Nina ainda é um projeto de cão de assistência: está em formação há um ano, passa meses na escola a ser treinada para poder ajudar a Diana no seu dia a dia, e ainda deve precisar de mais um ano de treino, realizado pela Associação Portuguesa de Cães de Assistência (APCA), que já formou seis exemplares para pessoas com diferentes patologias clínicas – e está a iniciar a formação de mais oito. O animal veste um colete amarelo fluorescente, onde se pode ler “cão de assistência” e “não tocar”.
Diabetes, autismo, epilepsia e deficiências motoras ou mentais são algumas das situações para as quais estes cães de serviço, ou medical dogs, podem ser treinados. São companheiros de quatro patas que podem realizar tarefas simples, mas essenciais, como abrir e fechar portas, amparar quedas, prevenir ataques epiléticos através da identificação de alterações hormonais, detetar alterações de níveis de glicemia (principalmente as hipoglicemias) em pessoas diabéticas ou até servir de desbloqueadores sociais para crianças com autismo.
Diana Niepce é uma das poucas pessoas em Portugal que tem um destes cães ao seu serviço: a Nina foi-lhe oferecida pela associação através de donativos. Mas nem todos têm essa sorte, o que se torna uma dificuldade quando em Portugal “mais de 70% ou 80% das pessoas não dispõem de condições financeiras para adquirir um cão de assistência”, garante ao Expresso o presidente da APCA, Rui Elvas. É o caso de João Timóteo, de 20 anos, que ficou paraplégico há um.

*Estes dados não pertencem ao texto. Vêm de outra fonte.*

(** [for i in range(total_batch)] of the warm-up. *)
Fixpoint warm_up_epoch (n : nat) (st : progress) (sum_loss : R)
  : outcome (progress * R) :=
  match n with
  | O => Ok (st, sum_loss)
  | S n' =>
      let (vecs, bs) :=
        next_autoencoder_batch aminer (autoencoder_batches st) batch_size beta in
      match run_step relation_optimizer relation_pos_r_loss (sess st)
              (warm_up_feed vecs bs) (random (runs st)) with
      | None => Raised InvalidArgumentError
      | Some (s, cur_loss) =>
          warm_up_epoch n'
            {| sess := s;
               autoencoder_batches := S (autoencoder_batches st);
               train_batches := train_batches st;
               test_batches := test_batches st;
               runs := S (runs st);
               printed := printed st |}
            (sum_loss + cur_loss)
      end
  end.

Definition print (l : line) (st : progress) : progress :=
  {| sess := sess st;
     autoencoder_batches := autoencoder_batches st;
     train_batches := train_batches st;
     test_batches := test_batches st;
     runs := runs st;
     printed := printed st ++ [l] |}.

(** [for epoch in range(warm_up_epochs)], from epoch [epoch] on. *)
Fixpoint warm_up (n epoch : nat) (st : progress) : outcome progress :=
  match n with
  | O => Ok st
  | S n' =>
      match warm_up_epoch (total_batch aminer) st 0.0 with
      | Raised e => Raised e
      | Ok (st', sum_loss) =>
          warm_up n' (S epoch) (print (Warm_up_relation_epoch epoch sum_loss) st')
      end
  end.

(** [for i in range(total_batch)] of the joint training. *)
Fixpoint train_epoch (n : nat) (st : progress) (sum_loss : R)
  : outcome (progress * R) :=
  match n with
  | O => Ok (st, sum_loss)
  | S n' =>
      let '((pos_h_batch, pos_t_batch, pos_r_batch, pos_b_batch),
            (neg_h_batch, neg_t_batch, neg_r_batch, neg_b_batch)) :=
        next_batch aminer (train_batches st) batch_size beta in
      match run_step optimizer loss (sess st)
              (train_feed pos_h_batch pos_t_batch pos_r_batch pos_b_batch
                 neg_h_batch neg_t_batch neg_r_batch neg_b_batch)
              (random (runs st)) with
      | None => Raised InvalidArgumentError
      | Some (s, cur_loss) =>
          train_epoch n'
            {| sess := s;
               autoencoder_batches := autoencoder_batches st;
               train_batches := S (train_batches st);
               test_batches := test_batches st;
               runs := S (runs st);
               printed := printed st |}
            (sum_loss + cur_loss)
      end
  end.

Fixpoint print_hits (ks : list nat) (r : list reported) (st : progress) : progress :=
  match ks, r with
  | k :: ks', q :: r' => print_hits ks' r' (print (Hits k q) st)
  | _, _ => st
  end.

(** [for epoch in range(epochs)], from epoch [epoch] on, with the
    evaluation every [display_step] epochs. *)
Fixpoint train (n epoch : nat) (st : progress) : outcome progress :=
  match n with
  | O => Ok st
  | S n' =>
      match train_epoch (total_batch aminer) st 0.0 with
      | Raised e => Raised e
      | Ok (st1, sum_loss) =>
          let st2 := print (Train_TransNet_epoch epoch sum_loss) st1 in
          if (epoch mod display_step =? 0)%nat then
            match evaluate aminer (vars (sess st2)) (fun _ => random (runs st2))
                    (test_batches st2) with
            | Raised e => Raised e
            | Ok r =>
                train n' (S epoch)
                  (print_hits hits_k r
                     {| sess := sess st2;
                        autoencoder_batches := autoencoder_batches st2;
                        train_batches := train_batches st2;
                        test_batches := test_batches st2 + test_total_batch aminer;
                        runs := runs st2;
                        printed := printed st2 ++ [Evaluating] |})
            end
          else train n' (S epoch) st2
      end
  end.

(** The state of the last cell before its first loop. *)
Definition start (s : session) : progress :=
  {| sess := s; autoencoder_batches := 0; train_batches := 0;
     test_batches := 0; runs := 0; printed := [] |}.

(** The last cell after [sess.run(init)]. *)
Definition main (s : session) : outcome progress :=
  match warm_up warm_up_epochs 0 (start s) with
  | Raised e => Raised e
  | Ok st => train epochs 0 st
  end.

End Training.

Arguments vars {slots} s.
Arguments accumulators {slots} s.
Arguments sess {slots} p.
Arguments autoencoder_batches {slots} p.
Arguments train_batches {slots} p.
Arguments test_batches {slots} p.
Arguments runs {slots} p.
Arguments printed {slots} p.
Arguments apply_gradients {slots} adam op s fd rnd.
Arguments run_step {slots} adam op fetch s fd rnd.
Arguments print {slots} l st.
Arguments print_hits {slots} ks r st.
Arguments warm_up_epoch {slots} adam aminer random n st sum_loss.
Arguments warm_up {slots} adam aminer random n epoch st.
Arguments train_epoch {slots} adam aminer random n st sum_loss.
Arguments train {slots} adam aminer random n epoch st.
Arguments start {slots} s.
Arguments main {slots} adam aminer random s.

(** ** The model as its description states it *)

Module Spec.

Definition vadd (a b : vector) : vector := map2 Rplus a b.
Definition vsub (a b : vector) : vector := map2 Rminus a b.
Definition hadamard (a b : vector) : vector := map2 Rmult a b.

(** The L1 norm, the squared L2 norm of a vector and the squared Frobenius
    norm of a matrix. *)
Definition l1 (v : vector) : R := sum (map Rabs v).
Definition sq_norm (v : vector) : R := sum (map Rsqr v).
Definition frobenius_sq (m : matrix) : R := sum (map sq_norm m).
Definition l2_norm (v : vector) : R := sqrt (sq_norm v).

(** Encode: [rep = tanh (x . W_enc + b_enc)]; decode:
    [s_hat = sigmoid (rep . W_dec + b_dec)]. *)
Definition encode (W_enc : matrix) (b_enc x : vector) : vector :=
  map Rtrigo_def.tanh (vadd (vecmat x W_enc) b_enc).

Definition decode (W_dec : matrix) (b_dec rep : vector) : vector :=
  map sigmoid (vadd (vecmat rep W_dec) b_dec).

(** The hidden representations of a batch of label vectors: the encoding
    followed by the dropout mask [keep]. *)
Definition hidden (W_enc : matrix) (b_enc : vector) (keep : nat -> nat -> bool)
  (keep_prob : R) (labels : matrix) : matrix :=
  Kernel.dropout keep keep_prob (map (encode W_enc b_enc) labels).

(** Weighted reconstruction loss: [L_ae = sum |(s_hat - s) (.) w|]. *)
Definition L_ae (s_hat s w : vector) : R := l1 (hadamard (vsub s_hat s) w).

(** Its sum over the label vectors of a batch. *)
Definition L_ae_batch (s_hat s w : matrix) : R :=
  sum (map2 (fun p w_e => L_ae (fst p) (snd p) w_e) (combine s_hat s) w).

(** Regularizer:
    [L_reg = ||W_enc||^2 + ||W_dec||^2 + ||b_enc||^2 + ||b_dec||^2]. *)
Definition L_reg (W_enc W_dec : matrix) (b_enc b_dec : vector) : R :=
  frobenius_sq W_enc + frobenius_sq W_dec + sq_norm b_enc + sq_norm b_dec.

(** Distance: [d (u, v, l) = sum |u + l - v'|]. *)
Definition d (u v' l : vector) : R := l1 (vsub (vadd u l) v').

(** The distances of a batch of edges, one per edge. *)
Definition distances (u v' l : matrix) : list R :=
  map2 (fun p l_e => d (fst p) (snd p) l_e) (combine u v') l.

(** Hinge loss: [L_trans = sum max (0, gamma + d(pos) - d(neg))] over the
    batch. *)
Definition L_trans (gamma : R) (d_pos d_neg : list R) : R :=
  sum (map2 (fun dp dn => Rmax 0 (gamma + dp - dn)) d_pos d_neg).

(** Evaluation: [s_hat = sigmoid ((v' - u) . W_dec + b_dec)]. *)
Definition predict (W_dec : matrix) (b_dec u v' : vector) : vector :=
  decode W_dec b_dec (vsub v' u).

Definition is_true_label (x : R) : bool :=
  if Req_dec_T x 1 then true else false.

(** How many true labels of [s] are among the [k] labels that [s_hat] ranks
    highest, and how many true labels [s] has. *)
Definition true_in_top_k (k : nat) (s_hat s : vector) : nat :=
  length (filter (fun j => is_true_label (nth j s 0)) (firstn k (ranking s_hat))).

Definition true_labels (s : vector) : nat :=
  length (filter is_true_label s).

End Spec.

(** ** Well-formed states and batches *)

(** The embeddings a batch of vertex ids stands for, normalized at lookup. *)
Definition unit_rows (table : matrix) (ids : list Z) : option matrix :=
  rows <- gather table ids ;; Some (l2_normalize rows).

(** The same for ids that are in the table. *)
Definition embed (table : matrix) (ids : list Z) : matrix :=
  l2_normalize (map (fun i => nth (Z.to_nat i) table []) ids).

(** Every row of a matrix has [n] entries. *)
Definition width (n : nat) (m : matrix) : Prop :=
  Forall (fun r => length r = n) m.

(** The variables have the shapes the notebook declares for them, and there
    are the ten labels that building [hits] asks for. *)
Definition declared_shapes (aminer : dataset) (vs : variables) : Prop :=
  (10 <= tag_total aminer)%nat /\
  (forall key, length (embeddings vs key) = entity_total aminer /\
               width rep_size (embeddings vs key)) /\
  (length (weights vs encoder_w) = tag_total aminer /\
   width rep_size (weights vs encoder_w)) /\
  (length (weights vs decoder_w) = rep_size /\
   width (tag_total aminer) (weights vs decoder_w)) /\
  length (biases vs encoder_b) = rep_size /\
  length (biases vs decoder_b) = tag_total aminer.

(** A matrix of [n] label or weight vectors. *)
Definition labels_ok (aminer : dataset) (n : nat) (m : matrix) : Prop :=
  length m = n /\ width (tag_total aminer) m.

(** A label matrix is multi-hot when every entry is 0 or 1. *)
Definition multi_hot (m : matrix) : Prop :=
  Forall (Forall (fun x => x = 0 \/ x = 1)) m.

(** Every id of a batch names a row of the table. *)
Definition in_table (table : matrix) (ids : list Z) : Prop :=
  Forall (fun i => (0 <= i < Z.of_nat (length table))%Z) ids.

(** A batch of edges as the training provider returns it: heads, tails,
    label vectors and weight vectors, one of each per edge. *)
Definition edges_ok (aminer : dataset) (vs : variables)
  (e : list Z * list Z * matrix * matrix) : Prop :=
  let '(h, t, r, b) := e in
  in_table (embeddings vs int_embeddings) h /\
  in_table (embeddings vs adv_embeddings) t /\
  length t = length h /\
  labels_ok aminer (length h) r /\
  labels_ok aminer (length h) b.

(** A warm-up batch: label vectors and as many weight vectors. *)
Definition autoencoder_batch_ok (aminer : dataset) (b : matrix * matrix) : Prop :=
  let '(vecs, bs) := b in
  width (tag_total aminer) vecs /\ labels_ok aminer (length vecs) bs.

(** The test batch that the [i]-th call of [next_test_batch] returns. *)
Definition test_batch (aminer : dataset) (i : nat) : list Z * list Z * matrix :=
  next_test_batch aminer i eval_batch_size.

Definition test_batch_ok (aminer : dataset) (vs : variables)
  (b : list Z * list Z * matrix) : Prop :=
  let '(h, t, r) := b in
  in_table (embeddings vs int_embeddings) h /\
  in_table (embeddings vs adv_embeddings) t /\
  length t = length h /\
  labels_ok aminer (length h) r /\
  multi_hot r.

(** The [n] test batches from call [call] on are well formed. *)
Definition batches_ok (aminer : dataset) (vs : variables) (n call : nat) : Prop :=
  forall i, (call <= i < call + n)%nat ->
            test_batch_ok aminer vs (test_batch aminer i).


(** ** Quantities of the evaluation *)

(** The entries of a label vector at the given positions, added up. *)
Definition label_sum (positions : list nat) (s : vector) : R :=
  sum (map (fun i => nth i s 0) positions).

(** The predicted label vectors of a batch of edges, given the normalized
    head and tail embeddings. *)
Definition predictions (vs : variables) (u v' : matrix) : matrix :=
  map2 (Spec.predict (weights vs decoder_w) (biases vs decoder_b)) u v'.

“Temos neste momento cerca de 350 pedidos aos quais não podemos dar resposta”, esclarece Rui Elvas, explicando que a associação que dirige tem suportado a maioria dos encargos com fundos próprios. Foi por esse motivo – para que cada vez mais pessoas como João consigam aquilo que Diana alcançou – que a APCA tem a correr, até esta sexta-feira, 21, uma campanha de crowdfunding na plataforma PPL, com o objetivo de angariar 2 500 euros em donativos, um valor simbólico que permitirá apenas ajudar algumas pessoas na aquisição de dois, três ou quatro cães. Esta quarta-feira, faltava apenas angariar €104.
A minha vida está cheia de pequenas lutas diárias. Pequenas barreiras que tenho que ultrapassar. Já as ultrapassava sozinha, com força de vontade e disciplina, mas agora posso contar também com a ajuda da Nina. Neste momento, a Nina ainda está a ser treinada, e às vezes vai para a escola durante um mês ou dois, mas o objetivo é que ela me acompanhe no meu dia a dia, tornando-o mais funcional. Porque eu demoro muito tempo a fazer as coisas.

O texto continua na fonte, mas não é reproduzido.